**How to complete this task**
The stretch from the line with "(** Does the" through the line with "- assert (m" in the records below: write it out exactly, and nothing else.

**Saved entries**
——
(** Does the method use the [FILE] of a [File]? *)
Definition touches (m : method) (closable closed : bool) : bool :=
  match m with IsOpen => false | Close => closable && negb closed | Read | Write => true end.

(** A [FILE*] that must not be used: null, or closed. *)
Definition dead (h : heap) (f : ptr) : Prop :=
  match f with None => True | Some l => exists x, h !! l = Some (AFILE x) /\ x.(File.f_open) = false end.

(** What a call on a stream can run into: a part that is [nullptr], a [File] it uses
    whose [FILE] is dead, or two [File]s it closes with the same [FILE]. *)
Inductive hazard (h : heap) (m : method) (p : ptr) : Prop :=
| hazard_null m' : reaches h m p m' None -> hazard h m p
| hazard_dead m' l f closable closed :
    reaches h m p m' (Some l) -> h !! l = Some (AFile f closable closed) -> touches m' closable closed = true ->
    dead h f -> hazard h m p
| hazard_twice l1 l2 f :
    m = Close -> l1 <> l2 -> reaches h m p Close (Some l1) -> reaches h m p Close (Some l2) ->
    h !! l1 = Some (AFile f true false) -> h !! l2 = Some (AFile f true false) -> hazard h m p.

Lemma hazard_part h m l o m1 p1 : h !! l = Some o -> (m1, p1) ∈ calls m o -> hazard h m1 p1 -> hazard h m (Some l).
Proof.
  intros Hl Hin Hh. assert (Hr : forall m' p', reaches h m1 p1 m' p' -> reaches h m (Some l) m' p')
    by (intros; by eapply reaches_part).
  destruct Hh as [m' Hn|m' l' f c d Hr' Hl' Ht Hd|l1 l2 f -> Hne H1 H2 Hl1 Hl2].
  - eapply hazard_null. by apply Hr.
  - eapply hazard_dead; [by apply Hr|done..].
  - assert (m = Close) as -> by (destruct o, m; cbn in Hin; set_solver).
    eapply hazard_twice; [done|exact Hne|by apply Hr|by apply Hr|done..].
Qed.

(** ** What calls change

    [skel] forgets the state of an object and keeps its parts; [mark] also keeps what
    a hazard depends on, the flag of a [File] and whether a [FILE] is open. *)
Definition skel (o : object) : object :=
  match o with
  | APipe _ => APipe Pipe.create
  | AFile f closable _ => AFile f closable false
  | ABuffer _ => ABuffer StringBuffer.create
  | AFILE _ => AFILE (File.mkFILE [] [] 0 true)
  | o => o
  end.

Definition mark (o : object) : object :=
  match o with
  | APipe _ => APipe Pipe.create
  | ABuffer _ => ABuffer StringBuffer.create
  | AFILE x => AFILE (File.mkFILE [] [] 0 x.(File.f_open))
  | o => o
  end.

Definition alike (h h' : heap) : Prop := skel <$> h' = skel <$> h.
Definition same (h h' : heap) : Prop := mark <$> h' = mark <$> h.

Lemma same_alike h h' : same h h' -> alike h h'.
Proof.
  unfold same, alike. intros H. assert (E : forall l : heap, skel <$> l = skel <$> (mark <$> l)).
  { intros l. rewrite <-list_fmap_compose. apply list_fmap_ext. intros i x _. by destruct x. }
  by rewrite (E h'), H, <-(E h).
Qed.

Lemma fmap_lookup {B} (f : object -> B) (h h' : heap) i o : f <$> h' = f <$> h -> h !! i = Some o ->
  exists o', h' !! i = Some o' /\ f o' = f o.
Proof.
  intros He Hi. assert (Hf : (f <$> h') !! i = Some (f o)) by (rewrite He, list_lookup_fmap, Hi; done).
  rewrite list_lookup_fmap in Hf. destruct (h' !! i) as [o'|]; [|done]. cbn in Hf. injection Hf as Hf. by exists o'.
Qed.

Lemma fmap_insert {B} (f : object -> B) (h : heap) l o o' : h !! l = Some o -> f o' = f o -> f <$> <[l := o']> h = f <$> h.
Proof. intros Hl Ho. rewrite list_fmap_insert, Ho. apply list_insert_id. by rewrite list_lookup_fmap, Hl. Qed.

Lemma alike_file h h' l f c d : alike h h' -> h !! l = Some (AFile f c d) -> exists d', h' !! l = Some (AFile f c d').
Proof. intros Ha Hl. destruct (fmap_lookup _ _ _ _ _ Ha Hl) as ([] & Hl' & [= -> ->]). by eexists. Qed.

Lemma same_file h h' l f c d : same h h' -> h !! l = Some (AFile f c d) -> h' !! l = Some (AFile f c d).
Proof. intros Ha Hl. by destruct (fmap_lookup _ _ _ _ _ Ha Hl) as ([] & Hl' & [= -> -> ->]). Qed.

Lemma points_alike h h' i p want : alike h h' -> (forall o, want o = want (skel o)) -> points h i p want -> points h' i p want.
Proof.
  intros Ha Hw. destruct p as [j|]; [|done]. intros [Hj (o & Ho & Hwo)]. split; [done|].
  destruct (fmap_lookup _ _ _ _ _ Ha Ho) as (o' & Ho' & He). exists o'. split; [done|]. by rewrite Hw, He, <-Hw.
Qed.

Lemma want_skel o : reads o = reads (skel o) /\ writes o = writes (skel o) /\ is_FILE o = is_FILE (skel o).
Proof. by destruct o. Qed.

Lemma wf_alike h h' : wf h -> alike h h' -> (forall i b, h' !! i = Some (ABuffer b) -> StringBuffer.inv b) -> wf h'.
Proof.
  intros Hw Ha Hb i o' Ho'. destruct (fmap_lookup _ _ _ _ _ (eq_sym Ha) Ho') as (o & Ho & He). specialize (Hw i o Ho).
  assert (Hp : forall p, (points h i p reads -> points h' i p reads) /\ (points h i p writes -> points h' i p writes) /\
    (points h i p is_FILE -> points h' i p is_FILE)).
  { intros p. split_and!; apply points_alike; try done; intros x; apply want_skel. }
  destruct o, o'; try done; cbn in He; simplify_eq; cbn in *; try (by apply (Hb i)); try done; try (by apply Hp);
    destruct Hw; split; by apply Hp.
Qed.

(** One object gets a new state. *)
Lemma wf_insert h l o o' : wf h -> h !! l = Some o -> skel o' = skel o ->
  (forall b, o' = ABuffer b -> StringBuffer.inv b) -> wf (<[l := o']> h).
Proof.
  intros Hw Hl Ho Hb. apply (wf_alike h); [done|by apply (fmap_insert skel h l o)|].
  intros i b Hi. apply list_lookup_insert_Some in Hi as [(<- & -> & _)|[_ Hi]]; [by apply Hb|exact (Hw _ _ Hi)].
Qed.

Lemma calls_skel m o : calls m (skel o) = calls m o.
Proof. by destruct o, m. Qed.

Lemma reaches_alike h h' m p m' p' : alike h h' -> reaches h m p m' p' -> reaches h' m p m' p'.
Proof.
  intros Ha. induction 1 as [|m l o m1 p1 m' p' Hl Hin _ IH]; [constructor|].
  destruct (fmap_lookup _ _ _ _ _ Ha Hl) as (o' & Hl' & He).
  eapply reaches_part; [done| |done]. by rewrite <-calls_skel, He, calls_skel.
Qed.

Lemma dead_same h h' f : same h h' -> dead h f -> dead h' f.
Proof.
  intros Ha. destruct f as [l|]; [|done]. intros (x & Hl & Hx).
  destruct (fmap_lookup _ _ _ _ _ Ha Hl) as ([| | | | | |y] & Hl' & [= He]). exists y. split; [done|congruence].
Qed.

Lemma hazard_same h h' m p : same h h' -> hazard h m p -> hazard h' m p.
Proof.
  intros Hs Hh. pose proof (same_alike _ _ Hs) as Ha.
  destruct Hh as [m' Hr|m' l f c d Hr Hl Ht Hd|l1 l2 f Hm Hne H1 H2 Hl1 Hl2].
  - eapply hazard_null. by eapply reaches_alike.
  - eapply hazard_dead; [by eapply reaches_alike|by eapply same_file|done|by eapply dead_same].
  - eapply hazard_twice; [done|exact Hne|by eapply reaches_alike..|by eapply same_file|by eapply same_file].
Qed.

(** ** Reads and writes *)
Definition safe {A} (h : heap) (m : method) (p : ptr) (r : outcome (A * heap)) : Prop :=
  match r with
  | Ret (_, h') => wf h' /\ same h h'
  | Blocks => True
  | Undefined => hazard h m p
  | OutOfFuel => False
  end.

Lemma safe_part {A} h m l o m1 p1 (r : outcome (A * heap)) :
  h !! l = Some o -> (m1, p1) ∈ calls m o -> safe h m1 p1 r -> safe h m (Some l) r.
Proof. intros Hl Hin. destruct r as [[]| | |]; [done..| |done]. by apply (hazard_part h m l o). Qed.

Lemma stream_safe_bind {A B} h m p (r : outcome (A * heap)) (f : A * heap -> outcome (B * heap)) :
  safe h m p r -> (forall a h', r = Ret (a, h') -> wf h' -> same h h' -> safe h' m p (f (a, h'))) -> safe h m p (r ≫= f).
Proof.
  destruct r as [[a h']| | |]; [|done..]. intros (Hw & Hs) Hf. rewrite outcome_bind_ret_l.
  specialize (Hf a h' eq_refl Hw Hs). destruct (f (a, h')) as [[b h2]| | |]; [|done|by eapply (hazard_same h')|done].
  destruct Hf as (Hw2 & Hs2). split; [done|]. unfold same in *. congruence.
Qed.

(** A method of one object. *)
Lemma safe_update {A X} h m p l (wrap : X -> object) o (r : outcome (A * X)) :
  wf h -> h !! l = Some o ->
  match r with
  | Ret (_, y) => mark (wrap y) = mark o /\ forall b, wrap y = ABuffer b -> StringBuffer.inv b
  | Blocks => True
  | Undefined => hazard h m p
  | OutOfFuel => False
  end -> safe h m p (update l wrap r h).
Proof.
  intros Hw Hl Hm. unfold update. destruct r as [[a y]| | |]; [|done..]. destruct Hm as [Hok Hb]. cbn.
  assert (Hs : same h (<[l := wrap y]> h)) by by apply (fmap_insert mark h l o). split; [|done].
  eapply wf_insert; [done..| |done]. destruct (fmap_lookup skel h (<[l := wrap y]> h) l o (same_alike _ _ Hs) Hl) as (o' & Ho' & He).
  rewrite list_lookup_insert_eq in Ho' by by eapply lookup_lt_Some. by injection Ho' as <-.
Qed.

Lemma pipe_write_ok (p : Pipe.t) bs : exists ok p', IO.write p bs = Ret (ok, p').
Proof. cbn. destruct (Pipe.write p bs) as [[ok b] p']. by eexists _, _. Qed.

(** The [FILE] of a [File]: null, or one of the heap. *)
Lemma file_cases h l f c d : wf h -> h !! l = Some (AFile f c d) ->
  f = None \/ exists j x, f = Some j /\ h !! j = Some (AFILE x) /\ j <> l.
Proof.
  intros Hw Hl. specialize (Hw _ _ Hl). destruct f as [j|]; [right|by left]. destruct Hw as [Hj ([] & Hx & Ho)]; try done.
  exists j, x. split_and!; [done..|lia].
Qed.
——
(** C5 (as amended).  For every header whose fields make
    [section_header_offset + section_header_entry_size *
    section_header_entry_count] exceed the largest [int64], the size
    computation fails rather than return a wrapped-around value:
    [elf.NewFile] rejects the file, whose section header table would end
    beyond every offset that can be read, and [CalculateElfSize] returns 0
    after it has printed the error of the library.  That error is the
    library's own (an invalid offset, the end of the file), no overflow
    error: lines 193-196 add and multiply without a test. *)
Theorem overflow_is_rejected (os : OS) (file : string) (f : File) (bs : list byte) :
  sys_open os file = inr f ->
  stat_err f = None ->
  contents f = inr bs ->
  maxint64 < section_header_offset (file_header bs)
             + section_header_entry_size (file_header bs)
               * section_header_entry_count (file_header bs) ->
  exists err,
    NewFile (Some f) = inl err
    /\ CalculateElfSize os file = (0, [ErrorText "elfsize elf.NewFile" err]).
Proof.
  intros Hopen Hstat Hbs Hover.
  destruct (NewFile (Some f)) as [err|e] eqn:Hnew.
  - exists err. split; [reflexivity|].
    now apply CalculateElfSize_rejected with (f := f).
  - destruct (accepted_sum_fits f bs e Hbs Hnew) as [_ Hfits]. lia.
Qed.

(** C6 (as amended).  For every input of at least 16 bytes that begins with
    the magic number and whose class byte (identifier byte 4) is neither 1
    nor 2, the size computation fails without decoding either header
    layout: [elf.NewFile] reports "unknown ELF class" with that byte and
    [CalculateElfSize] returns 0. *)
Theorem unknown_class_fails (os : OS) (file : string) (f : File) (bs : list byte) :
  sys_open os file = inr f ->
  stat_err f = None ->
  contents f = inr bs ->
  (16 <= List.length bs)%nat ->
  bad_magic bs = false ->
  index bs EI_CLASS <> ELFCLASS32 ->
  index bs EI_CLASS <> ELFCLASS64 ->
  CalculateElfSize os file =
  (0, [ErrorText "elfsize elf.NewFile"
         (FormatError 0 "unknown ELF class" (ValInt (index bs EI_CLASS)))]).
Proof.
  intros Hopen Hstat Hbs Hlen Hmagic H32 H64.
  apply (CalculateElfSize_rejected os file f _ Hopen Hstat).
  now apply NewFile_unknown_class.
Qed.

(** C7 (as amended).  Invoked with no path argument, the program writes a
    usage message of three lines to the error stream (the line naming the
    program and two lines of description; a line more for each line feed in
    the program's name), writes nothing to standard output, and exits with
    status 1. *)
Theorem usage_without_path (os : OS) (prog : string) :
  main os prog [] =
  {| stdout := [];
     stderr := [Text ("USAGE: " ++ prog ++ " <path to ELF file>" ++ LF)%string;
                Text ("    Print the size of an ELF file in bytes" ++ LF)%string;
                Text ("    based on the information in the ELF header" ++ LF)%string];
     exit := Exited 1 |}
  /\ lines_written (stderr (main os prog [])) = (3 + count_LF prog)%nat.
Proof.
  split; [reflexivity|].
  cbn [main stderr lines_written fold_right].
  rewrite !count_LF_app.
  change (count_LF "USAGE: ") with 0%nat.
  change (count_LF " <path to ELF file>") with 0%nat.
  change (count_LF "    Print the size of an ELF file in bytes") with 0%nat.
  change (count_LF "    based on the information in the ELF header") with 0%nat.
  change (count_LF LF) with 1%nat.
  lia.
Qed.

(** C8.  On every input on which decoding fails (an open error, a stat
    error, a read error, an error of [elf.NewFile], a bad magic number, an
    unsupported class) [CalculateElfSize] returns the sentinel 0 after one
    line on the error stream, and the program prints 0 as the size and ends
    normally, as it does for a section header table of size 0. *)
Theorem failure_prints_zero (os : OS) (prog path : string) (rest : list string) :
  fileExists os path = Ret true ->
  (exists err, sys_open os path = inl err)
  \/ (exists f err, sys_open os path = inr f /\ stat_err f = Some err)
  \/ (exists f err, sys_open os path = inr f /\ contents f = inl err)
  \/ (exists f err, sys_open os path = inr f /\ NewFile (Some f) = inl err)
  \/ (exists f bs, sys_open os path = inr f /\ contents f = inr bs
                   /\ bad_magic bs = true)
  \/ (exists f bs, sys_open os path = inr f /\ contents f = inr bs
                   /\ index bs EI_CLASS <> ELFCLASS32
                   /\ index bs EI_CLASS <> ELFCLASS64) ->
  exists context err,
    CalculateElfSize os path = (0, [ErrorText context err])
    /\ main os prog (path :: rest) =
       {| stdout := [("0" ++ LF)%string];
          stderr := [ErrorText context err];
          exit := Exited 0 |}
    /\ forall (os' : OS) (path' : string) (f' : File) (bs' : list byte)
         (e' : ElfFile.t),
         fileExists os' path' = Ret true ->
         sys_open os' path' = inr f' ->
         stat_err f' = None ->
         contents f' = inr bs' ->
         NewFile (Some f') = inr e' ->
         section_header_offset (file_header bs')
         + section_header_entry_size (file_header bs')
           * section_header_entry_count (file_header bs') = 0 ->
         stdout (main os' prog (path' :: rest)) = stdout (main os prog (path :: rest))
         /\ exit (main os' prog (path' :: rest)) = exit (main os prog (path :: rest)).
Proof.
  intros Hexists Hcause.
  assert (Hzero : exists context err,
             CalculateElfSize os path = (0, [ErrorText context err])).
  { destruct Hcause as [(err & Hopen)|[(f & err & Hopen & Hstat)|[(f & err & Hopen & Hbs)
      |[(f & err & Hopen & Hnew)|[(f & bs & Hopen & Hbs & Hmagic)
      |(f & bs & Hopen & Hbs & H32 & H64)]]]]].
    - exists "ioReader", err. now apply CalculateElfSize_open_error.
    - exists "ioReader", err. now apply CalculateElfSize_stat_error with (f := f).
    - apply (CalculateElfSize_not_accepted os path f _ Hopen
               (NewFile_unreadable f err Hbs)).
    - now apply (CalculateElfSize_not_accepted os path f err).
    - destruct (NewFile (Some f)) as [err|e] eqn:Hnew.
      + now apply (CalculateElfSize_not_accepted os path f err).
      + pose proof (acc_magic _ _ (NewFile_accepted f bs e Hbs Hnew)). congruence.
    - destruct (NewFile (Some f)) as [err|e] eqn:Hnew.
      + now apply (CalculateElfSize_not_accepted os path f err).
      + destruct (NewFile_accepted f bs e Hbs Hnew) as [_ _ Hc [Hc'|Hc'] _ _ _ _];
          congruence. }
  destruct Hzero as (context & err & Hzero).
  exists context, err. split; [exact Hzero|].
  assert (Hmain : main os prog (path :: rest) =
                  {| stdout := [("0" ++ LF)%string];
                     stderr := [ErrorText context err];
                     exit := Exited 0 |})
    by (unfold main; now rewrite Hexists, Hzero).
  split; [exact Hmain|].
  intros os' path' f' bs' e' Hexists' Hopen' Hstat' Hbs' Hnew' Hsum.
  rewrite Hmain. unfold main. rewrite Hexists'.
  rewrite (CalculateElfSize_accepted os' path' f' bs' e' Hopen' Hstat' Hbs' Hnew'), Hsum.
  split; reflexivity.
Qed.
——
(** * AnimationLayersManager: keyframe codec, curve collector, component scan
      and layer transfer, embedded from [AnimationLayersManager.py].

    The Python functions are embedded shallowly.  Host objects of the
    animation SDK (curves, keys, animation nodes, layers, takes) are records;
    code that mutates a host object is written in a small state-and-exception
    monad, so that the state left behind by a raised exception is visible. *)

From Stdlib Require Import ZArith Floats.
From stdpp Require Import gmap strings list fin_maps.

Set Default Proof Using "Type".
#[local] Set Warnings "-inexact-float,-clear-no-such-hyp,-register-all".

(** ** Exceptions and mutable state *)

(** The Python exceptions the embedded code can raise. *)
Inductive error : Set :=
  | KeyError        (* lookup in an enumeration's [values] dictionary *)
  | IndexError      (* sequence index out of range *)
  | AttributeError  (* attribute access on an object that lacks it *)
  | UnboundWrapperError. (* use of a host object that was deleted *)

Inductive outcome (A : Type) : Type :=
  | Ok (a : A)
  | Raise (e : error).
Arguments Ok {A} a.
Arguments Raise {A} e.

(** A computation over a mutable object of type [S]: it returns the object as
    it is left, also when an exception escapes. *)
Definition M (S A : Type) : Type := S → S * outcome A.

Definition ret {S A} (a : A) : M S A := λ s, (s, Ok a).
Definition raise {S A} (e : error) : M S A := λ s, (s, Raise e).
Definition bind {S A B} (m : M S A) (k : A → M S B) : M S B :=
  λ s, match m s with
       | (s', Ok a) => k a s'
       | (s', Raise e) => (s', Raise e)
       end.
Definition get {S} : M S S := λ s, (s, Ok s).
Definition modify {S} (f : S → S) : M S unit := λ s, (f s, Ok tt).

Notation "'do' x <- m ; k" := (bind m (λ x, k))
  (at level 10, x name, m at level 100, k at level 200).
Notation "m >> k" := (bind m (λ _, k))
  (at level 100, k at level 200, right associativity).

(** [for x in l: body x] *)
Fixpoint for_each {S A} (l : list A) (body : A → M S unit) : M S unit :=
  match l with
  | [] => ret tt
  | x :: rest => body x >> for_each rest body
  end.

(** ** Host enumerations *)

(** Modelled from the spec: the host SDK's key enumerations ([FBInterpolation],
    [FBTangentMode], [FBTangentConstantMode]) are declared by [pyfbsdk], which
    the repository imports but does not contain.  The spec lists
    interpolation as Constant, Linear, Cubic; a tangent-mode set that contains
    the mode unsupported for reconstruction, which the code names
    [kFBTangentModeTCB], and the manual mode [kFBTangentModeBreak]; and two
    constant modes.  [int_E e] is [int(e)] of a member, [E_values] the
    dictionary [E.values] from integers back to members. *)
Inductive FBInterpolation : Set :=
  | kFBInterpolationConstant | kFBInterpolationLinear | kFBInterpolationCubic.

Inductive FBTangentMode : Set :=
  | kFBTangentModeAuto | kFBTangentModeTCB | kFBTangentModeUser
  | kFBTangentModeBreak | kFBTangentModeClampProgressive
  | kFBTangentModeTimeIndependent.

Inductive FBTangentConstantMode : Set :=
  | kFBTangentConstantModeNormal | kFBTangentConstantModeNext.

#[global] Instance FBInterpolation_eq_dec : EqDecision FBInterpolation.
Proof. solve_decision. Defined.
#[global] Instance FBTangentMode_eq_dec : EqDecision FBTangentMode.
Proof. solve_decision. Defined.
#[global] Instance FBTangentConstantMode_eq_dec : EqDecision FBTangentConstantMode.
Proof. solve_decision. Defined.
——
**Exercise output**
(** Does the method use the [FILE] of a [File]? *)
Definition touches (m : method) (closable closed : bool) : bool :=
  match m with IsOpen => false | Close => closable && negb closed | Read | Write => true end.

(** A [FILE*] that must not be used: null, or closed. *)
Definition dead (h : heap) (f : ptr) : Prop :=
  match f with None => True | Some l => exists x, h !! l = Some (AFILE x) /\ x.(File.f_open) = false end.

(** What a call on a stream can run into: a part that is [nullptr], a [File] it uses
    whose [FILE] is dead, or two [File]s it closes with the same [FILE]. *)
Inductive hazard (h : heap) (m : method) (p : ptr) : Prop :=
| hazard_null m' : reaches h m p m' None -> hazard h m p
| hazard_dead m' l f closable closed :
    reaches h m p m' (Some l) -> h !! l = Some (AFile f closable closed) -> touches m' closable closed = true ->
    dead h f -> hazard h m p
| hazard_twice l1 l2 f :
    m = Close -> l1 <> l2 -> reaches h m p Close (Some l1) -> reaches h m p Close (Some l2) ->
    h !! l1 = Some (AFile f true false) -> h !! l2 = Some (AFile f true false) -> hazard h m p.

Lemma hazard_part h m l o m1 p1 : h !! l = Some o -> (m1, p1) ∈ calls m o -> hazard h m1 p1 -> hazard h m (Some l).
Proof.
  intros Hl Hin Hh. assert (Hr : forall m' p', reaches h m1 p1 m' p' -> reaches h m (Some l) m' p')
    by (intros; by eapply reaches_part).
  destruct Hh as [m' Hn|m' l' f c d Hr' Hl' Ht Hd|l1 l2 f -> Hne H1 H2 Hl1 Hl2].
  - eapply hazard_null. by apply Hr.
  - eapply hazard_dead; [by apply Hr|done..].
  - assert (m = Close) as -> by (destruct o, m; cbn in Hin; set_solver).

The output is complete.